● Action item
Nothing but a number should be given: how many lines of the records include "main"?
Top of Data for this exercise
(** What [translateText] returns is a string, or the member that the text
    names in [Object.prototype]. *)
Lemma translateText_member (text name : string) (retries : nat)
    (w : Fill.world) :
  (1 ≤ retries)%nat →
  (Fill.translateText E text retries w).2 = Some (VMember name) →
  name = text ∧ text ∈ JS.Object_prototype
  ∧ Fill.cache w !! text = None
  ∧ Fill.translateText E text retries w
    = (Fill.log (Fill.UsingCache text) w, Some (VMember text)).
Proof.
  intros Hpos.
  destruct (translateText_cases text retries w)
    as [(v & _ & _ & ->) | [(Hnone & Hin & ->) | (_ & ->)]]; simpl.
  - done.
  - intros [= ->]. done.
  - destruct (attempts_defined text retries retries 1 w) as [t ->]; [lia .. |].
    done.
Qed.

(** The loop when no attempt succeeds. *)
Lemma attempts_all_fail (text : string) (retries fuel attempt : nat)
    (w : Fill.world) :
  (∀ n r dsts, Fill.q r = text → Fill.axios_post E n r ≠ Fill.TransResult dsts) →
  (attempt + fuel = retries + 1)%nat → (1 ≤ fuel)%nat →
  ∃ w', Fill.attempts E text retries fuel attempt w = (w', Some (VStr text))
        ∧ net_view (Fill.trace w')
          = net_view (Fill.trace w) ++ retry_schedule text attempt fuel
        ∧ Fill.requests w' = (Fill.requests w + fuel)%nat
        ∧ Fill.cache w' = Fill.cache w
        ∧ Fill.files w' = Fill.files w.
Proof.
  intros Hfail. revert attempt w.
  induction fuel as [|fuel IH]; intros attempt w Hsum Hpos; [lia |].
  rewrite attempts_S. cbv zeta.
  destruct (Fill.axios_post E _ _) as [| | dsts] eqn:Hpost;
    [| | by apply Hfail in Hpost].
  all: destruct (Nat.eqb_spec attempt retries) as [Heq | Hne].
  all: try (assert (fuel = 0%nat) as -> by lia; eexists; split; [done |];
            simpl; rewrite !net_view_app; simpl;
            rewrite ?app_nil_r; repeat split; lia).
  all: destruct fuel as [|fuel]; [lia |].
  all: match goal with
       | |- context [Fill.attempts _ _ _ _ ?a ?w'] =>
           destruct (IH a w') as (w'' & -> & Hnet & Hreq & Hcache & Hfiles);
             [lia | lia |]
       end.
  all: eexists; split; [done |].
  all: rewrite Hnet, Hreq, Hcache, Hfiles; simpl.
  all: rewrite !net_view_app; simpl; rewrite ?app_nil_r, <- ?app_assoc; simpl.
  all: repeat split; lia.
Qed.

Lemma sleeps_net_view (t : list Fill.event) :
  sleeps t = omap (λ x, match x with inr ms => Some ms | inl _ => None end)
               (net_view t).
Proof.
  induction t as [|e t IH]; [done |].
  destruct e; simpl; by rewrite ?IH.
Qed.

Lemma posts_net_view (t : list Fill.event) :
  Fill.q <$> posts t
  = omap (λ x, match x with inl s => Some s | inr _ => None end) (net_view t).
Proof.
  induction t as [|e t IH]; [done |].
  destruct e; simpl; try apply IH. f_equal. apply IH.
Qed.

Lemma retry_schedule_sleeps (text : string) (k count : nat) :
  omap (λ x, match x with inr ms => Some ms | inl _ => None end)
    (retry_schedule text k count)
  = (λ j : nat, Fill.RETRY_DELAY_BASE * 2 ^ (Z.of_nat j - 1))
    <$> seq k (count - 1).
Proof.
  revert k. induction count as [|count IH]; intros k; [done |].
  destruct count as [|count]; [done |].
  specialize (IH (S k)). cbn [retry_schedule] in *. simpl omap in *.
  rewrite IH. simpl. by rewrite Nat.sub_0_r.
Qed.

Lemma retry_schedule_posts (text : string) (k count : nat) :
  omap (λ x, match x with inl s => Some s | inr _ => None end)
    (retry_schedule text k count)
  = replicate count text.
Proof.
  revert k. induction count as [|count IH]; intros k; [done |].
  destruct count as [|count]; [done |].
  specialize (IH (S k)). cbn [retry_schedule] in *. simpl omap in *.
  by rewrite IH.
Qed.

(** C3.  The claim is that a text that is not in the cache is returned
    unchanged after [retries] failed attempts.  The code reads [cache[text]]
    on a plain object, so for a text that names a member of
    [Object.prototype], such as "constructor", and that the cache does not
    hold, the test of line 64 succeeds: [translateText] logs that it uses
    the cache and returns the inherited member, which is not the text and
    not a string, without a single request and without a wait, whatever the
    provider would answer. *)
Theorem inherited_name_is_served_as_cached (text : string) (retries : nat)
    (w : Fill.world) :
  text ∈ JS.Object_prototype →
  Fill.cache w !! text = None →
  Fill.translateText E text retries w
    = (Fill.log (Fill.UsingCache text) w, Some (VMember text))
  ∧ (Fill.translateText E text retries w).2 ≠ Some (VStr text)
  ∧ Fill.requests (Fill.translateText E text retries w).1 = Fill.requests w
  ∧ posts (Fill.trace (Fill.translateText E text retries w).1)
    = posts (Fill.trace w)
  ∧ sleeps (Fill.trace (Fill.translateText E text retries w).1)
    = sleeps (Fill.trace w).
Proof.
  intros Hin Hmiss. unfold Fill.translateText.
  rewrite (get_inherited _ _ Hmiss Hin). simpl.
  rewrite posts_app, sleeps_app. simpl. by rewrite !app_nil_r.
Qed.
(** C10. The duplicate test scans the raw accumulated string: from the
    fresh root, [attr('data-x="#1"')] gives a builder to which no id part
    was appended, and every [id(v)] call on it throws the duplicate-part
    error. *)
Theorem id_after_hash_in_attribute_is_rejected h v :
  h !! cssSelectorBuilder = Some (Instance "" 0) ->
  exists b h',
    attr cssSelectorBuilder data_x_fragment h = (Return b, h')
    /\ h' !! b = Some (Instance ("[" +++ data_x_fragment +++ "]") 0)
    /\ id b v h' = (Throw DuplicateUniquePartError, h').
Proof.
  intros Hl. exists (length h).
  exists (h ++ [Instance ("[" +++ data_x_fragment +++ "]") 0])%list.
  split; [|split].
  - exact (append_ok KAttr _ _ _ data_x_fragment Hl).
  - rewrite lookup_app_r by lia. now rewrite Nat.sub_diag.
  - rewrite (append_ok KId _ _ (Instance ("[" +++ data_x_fragment +++ "]") 0)).
    + rewrite check_duplicate; [reflexivity|].
      left. split; [now left | reflexivity].
    + rewrite lookup_app_r by lia. now rewrite Nat.sub_diag.
Qed.

Lemma id_after_hash_in_attribute_is_rejected_witness :
  exists b h',
    attr cssSelectorBuilder data_x_fragment initial_store = (Return b, h')
    /\ h' !! b = Some (Instance ("[" +++ data_x_fragment +++ "]") 0)
    /\ id b "main" h' = (Throw DuplicateUniquePartError, h').
Proof.
  apply (id_after_hash_in_attribute_is_rejected initial_store "main").
  reflexivity.
Defined.

(** ** Rendering *)

(** C8. Render is idempotent: two [stringify()] calls in succession on the
    same instance return the same string, the accumulated value; the
    second call leaves the store as the first left it. *)
Theorem stringify_twice this h o :
  h !! this = Some o ->
  exists h1,
    stringify this h = (Return (value o), h1)
    /\ stringify this h1 = (Return (value o), h1).
Proof.
  intros Hl. pose proof (lookup_valid _ _ _ Hl) as Hlt.
  eexists. split; [exact (stringify_ok _ _ _ Hl)|].
  rewrite (stringify_ok _ this (Instance (value o) 0)).
  - simpl. now rewrite list_insert_insert_eq.
  - now apply list_lookup_insert_eq.
Qed.

Lemma stringify_twice_witness :
  exists h1,
    stringify 1%nat [Instance "" 0; Instance "div" 1] = (Return "div", h1)
    /\ stringify 1%nat h1 = (Return "div", h1).
Proof.
  apply (stringify_twice 1%nat [Instance "" 0; Instance "div" 1]
           (Instance "div" 1)).
  reflexivity.
Defined.

(** ** The frame of the methods *)

Section Frame.

Context {A B : Type}.
Variables V C : loc -> Prop.

Lemma modifies_ret (a : A) : modifies V C (ret a).
Proof. intros h b o Hl. exists o. auto. Qed.

Lemma modifies_throw (e : exn) : modifies V C (@throw A e).
Proof. intros h b o Hl. exists o. auto. Qed.

Lemma modifies_bind (m : M A) (k : A -> M B) :
  modifies V C m -> (forall a, modifies V C (k a)) ->
  modifies V C (bind m k).
Proof.
  intros Hm Hk h b o Hl. unfold bind.
  destruct (Hm h b o Hl) as (o1 & Hl1 & Hv1 & Hc1).
  destruct (m h) as [[a|e] h1]; simpl in Hl1.
  - destruct (Hk a h1 b o1 Hl1) as (o2 & Hl2 & Hv2 & Hc2).
    exists o2. split; [assumption|].
    split; intros Hn; [rewrite Hv2, Hv1 | rewrite Hc2, Hc1]; auto.
  - exists o1. auto.
Qed.

Lemma modifies_weaken (V' C' : loc -> Prop) (m : M A) :
  (forall b, V' b -> V b) -> (forall b, C' b -> C b) ->
  modifies V' C' m -> modifies V C m.
Proof.
  intros HV HC Hm h b o Hl.
  destruct (Hm h b o Hl) as (o' & Hl' & Hv & Hc).
  exists o'. split; [assumption|]. split; intros Hn; auto.
Qed.

End Frame.

Lemma modifies_load V C l : modifies V C (load l).
Proof.
  intros h b o Hl. unfold load. destruct (h !! l); simpl; exists o; auto.
Qed.

Lemma modifies_getValue V C l : modifies V C (getValue l).
Proof.
  apply modifies_bind; [apply modifies_load | intros; apply modifies_ret].
Qed.

Lemma modifies_getElementCount V C l : modifies V C (getElementCount l).
Proof.
  apply modifies_bind; [apply modifies_load | intros; apply modifies_ret].
Qed.

Lemma modifies_setValue C l v : modifies (eq l) C (setValue l v).
Proof.
  intros h b o Hl. unfold setValue.
  destruct (h !! l) as [ol|] eqn:El; simpl; [|exists o; auto].
  destruct (decide (l = b)) as [->|Hne].
  - rewrite list_lookup_insert_eq by (eapply lookup_valid; eauto).
    eexists. split; [reflexivity|]. simpl.
    split; intros Hn; [now destruct Hn | congruence].
  - rewrite list_lookup_insert_ne by assumption. exists o. auto.
Qed.

Lemma modifies_setElementCount V l n : modifies V (eq l) (setElementCount l n).
Proof.
  intros h b o Hl. unfold setElementCount.
  destruct (h !! l) as [ol|] eqn:El; simpl; [|exists o; auto].
  destruct (decide (l = b)) as [->|Hne].
  - rewrite list_lookup_insert_eq by (eapply lookup_valid; eauto).
    eexists. split; [reflexivity|]. simpl.
    split; intros Hn; [congruence | now destruct Hn].
  - rewrite list_lookup_insert_ne by assumption. exists o. auto.
Qed.

Lemma modifies_new V C v n : modifies V C (new v n).
Proof.
  intros h b o Hl. unfold new; simpl. exists o.
  split; [now apply lookup_app_l_Some | auto].
Qed.

Lemma modifies_forEach {A} V C (arr : list A) (f : A -> M unit) :
  (forall x, modifies V C (f x)) -> modifies V C (forEach arr f).
Proof.
  intros Hf. induction arr as [|x arr IH]; simpl.
  - apply modifies_ret.
  - apply modifies_bind; auto.
Qed.

Lemma modifies_isError V C this selector :
  modifies V C (isError this selector).
Proof.
  unfold isError. apply modifies_bind; [apply modifies_load|]. intros o.
  destruct (_ || _); [apply modifies_throw|].
  apply modifies_forEach. intros sel.
  destruct (includes _ _); [apply modifies_throw | apply modifies_ret].
Qed.

(** The part-appending methods assign to no field of any instance. *)
Lemma modifies_append V C k this v : modifies V C (append k this v).
Proof.
  destruct k; simpl; unfold element, id, class, attr, pseudoClass,
    pseudoElement;
    (apply modifies_bind; [apply modifies_isError|]; intros _;
     apply modifies_bind; [apply modifies_getValue|]; intros s;
     apply modifies_bind; [apply modifies_getElementCount|]; intros n;
     apply modifies_new).
Qed.

(** [stringify] assigns to the element count of [this] only. *)
Lemma modifies_stringify V this : modifies V (eq this) (stringify this).
Proof.
  unfold stringify. apply modifies_bind;
    [apply modifies_setElementCount | intros _; apply modifies_getValue].
Qed.

(** [combine] assigns to the value of [this] and, through [stringify], to
    the element counts of its two arguments. *)
Lemma modifies_combine this selector1 combiner selector2 :
  modifies (eq this) (fun b => selector1 = b \/ selector2 = b)
    (combine this selector1 combiner selector2).
Proof.
  unfold combine.
  apply modifies_bind;
    [eapply modifies_weaken; [| |apply modifies_stringify]; eauto|].
  intros s1. apply modifies_bind;
    [eapply modifies_weaken; [| |apply modifies_stringify]; eauto|].
  intros s2. apply modifies_bind; [apply modifies_setValue|]. intros _.
  apply modifies_bind; [apply modifies_getValue|]. intros result.
  apply modifies_bind; [apply modifies_setValue|]. intros _.
  apply modifies_new.
Qed.

(** After [div] is built, rendering it changes its element count from 1
    to 0. *)
Lemma stringify_resets_elementCount :
  element cssSelectorBuilder "div" initial_store
  = (Return 1%nat, [Instance "" 0; Instance "div" 1])
  /\ snd (invoke (Stringify 1%nat) [Instance "" 0; Instance "div" 1])
     = [Instance "" 0; Instance "div" 0]
  /\ ~ never_mutated (Stringify 1%nat) [Instance "" 0; Instance "div" 1] 1%nat.
Proof.
  split; [reflexivity|]. split; [reflexivity|].
  intros H. specialize (H (Instance "div" 1) eq_refl). discriminate H.
Qed.

(** C2. No call of the public surface removes an instance.  The six
    part-appending operations leave every instance as it was, whether they
    return or throw.  [stringify] changes no instance's value, and no
    element count other than that of the instance it renders.  [combine]
    changes no value other than its receiver's, and no element count other
    than those of its two arguments. *)
Theorem frame_of_public_surface c h b o :
  h !! b = Some o ->
  exists o',
    snd (invoke c h) !! b = Some o'
    /\ (~ writes_value c b -> value o' = value o)
    /\ (~ writes_elementCount c b -> elementCount o' = elementCount o)
    /\ (forall k this v, c = Append k this v -> o' = o).
Proof.
  intros Hl.
  assert (Hm : modifies (writes_value c) (writes_elementCount c) (invoke c)).
  { destruct c as [k this v|this s1 tok s2|this]; simpl;
      (apply modifies_bind; [|intros; apply modifies_ret]).
    - apply modifies_append.
    - eapply modifies_weaken; [| |apply modifies_combine]; simpl;
        intuition congruence.
    - eapply modifies_weaken; [| |apply (modifies_stringify (fun _ => False))];
        simpl; intuition congruence. }
  destruct (Hm h b o Hl) as (o' & Hl' & Hv & Hc).
  exists o'. repeat split; try assumption.
  intros k this v ->. simpl in Hv, Hc.
  destruct o, o'; simpl in *. f_equal; auto.
Qed.

Lemma frame_of_public_surface_witness :
  exists o',
    snd (invoke (Stringify 1%nat) [Instance "" 0; Instance "div" 1]) !! 0%nat
    = Some o'
    /\ value o' = "" /\ elementCount o' = 0.
Proof.
  destruct (frame_of_public_surface (Stringify 1%nat)
              [Instance "" 0; Instance "div" 1] 0%nat (Instance "" 0) eq_refl)
    as (o' & Hl & Hv & Hc & _).
  exists o'. split; [exact Hl|]. split.
  - apply Hv. simpl. tauto.
  - apply Hc. simpl. lia.
Defined.

(** ** [combine] *)

Lemma stringify_Return_inv this h s h' :
  stringify this h = (Return s, h') ->
  exists o, h !! this = Some o /\ value o = s.
Proof.
  intros H. destruct (h !! this) as [o|] eqn:El.
  - rewrite (stringify_ok _ _ _ El) in H. exists o. split; congruence.
  - unfold stringify, bind, setElementCount in H. rewrite El in H.
    discriminate H.
Qed.

(** Resetting the element count of one instance keeps the value of every
    instance. *)
Lemma lookup_after_reset (h : store) (i : loc) oi (j : loc) oj :
  h !! i = Some oi -> h !! j = Some oj ->
  exists c, <[i := Instance (value oi) 0]> h !! j
            = Some (Instance (value oj) c).
Proof.
  intros Hi Hj. destruct (decide (i = j)) as [->|Hne].
  - rewrite list_lookup_insert_eq by (eapply lookup_valid; eauto).
    exists 0. congruence.
  - rewrite list_lookup_insert_ne by assumption.
    exists (elementCount oj). now destruct oj.
Qed.

(** [combine] on three instances of the store: it returns the first unused
    reference, where it puts the combined text with element count 0, and
    it leaves its receiver with the empty value. *)
Lemma combine_ok (h : store) this o selector1 o1 combiner selector2 o2 :
  h !! this = Some o ->
  h !! selector1 = Some o1 ->
  h !! selector2 = Some o2 ->
  exists h' c,
    combine this selector1 combiner selector2 h
    = (Return (length h),
       (h' ++ [Instance (combined (value o1) combiner (value o2)) 0])%list)
    /\ length h' = length h
    /\ h' !! this = Some (Instance "" c).
Proof.
  intros Ht H1 H2. unfold combine, bind.
  rewrite (stringify_ok _ _ _ H1).
  destruct (lookup_after_reset _ _ _ _ _ H1 H2) as [c2 H2'].
  destruct (lookup_after_reset _ _ _ _ _ H1 Ht) as [ct Ht'].
  rewrite (stringify_ok _ _ _ H2'). simpl value.
  destruct (lookup_after_reset _ _ _ _ _ H2' Ht') as [c Ht''].
  simpl value in Ht''.
  rewrite (setValue_ok _ _ _ Ht''). simpl elementCount.
  pose proof (lookup_valid _ _ _ Ht'') as Hlt.
  set (h2 := <[selector2 := _]> _) in *.
  set (text := value o1 +++ " " +++ combiner +++ " " +++ value o2).
  assert (H3 : <[this := Instance text c]> h2 !! this
               = Some (Instance text c))
    by now apply list_lookup_insert_eq.
  rewrite (getValue_ok _ _ _ H3), (setValue_ok _ _ _ H3). simpl.
  rewrite list_insert_insert_eq.
  exists (<[this := Instance "" c]> h2), c. unfold new.
  assert (Hlen : length (<[this := Instance "" c]> h2) = length h)
    by (subst h2; now rewrite !length_insert).
  split; [now rewrite Hlen|]. split; [exact Hlen|].
  now apply list_lookup_insert_eq.
Qed.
Bottom of Data for this exercise
● Completed exercise
2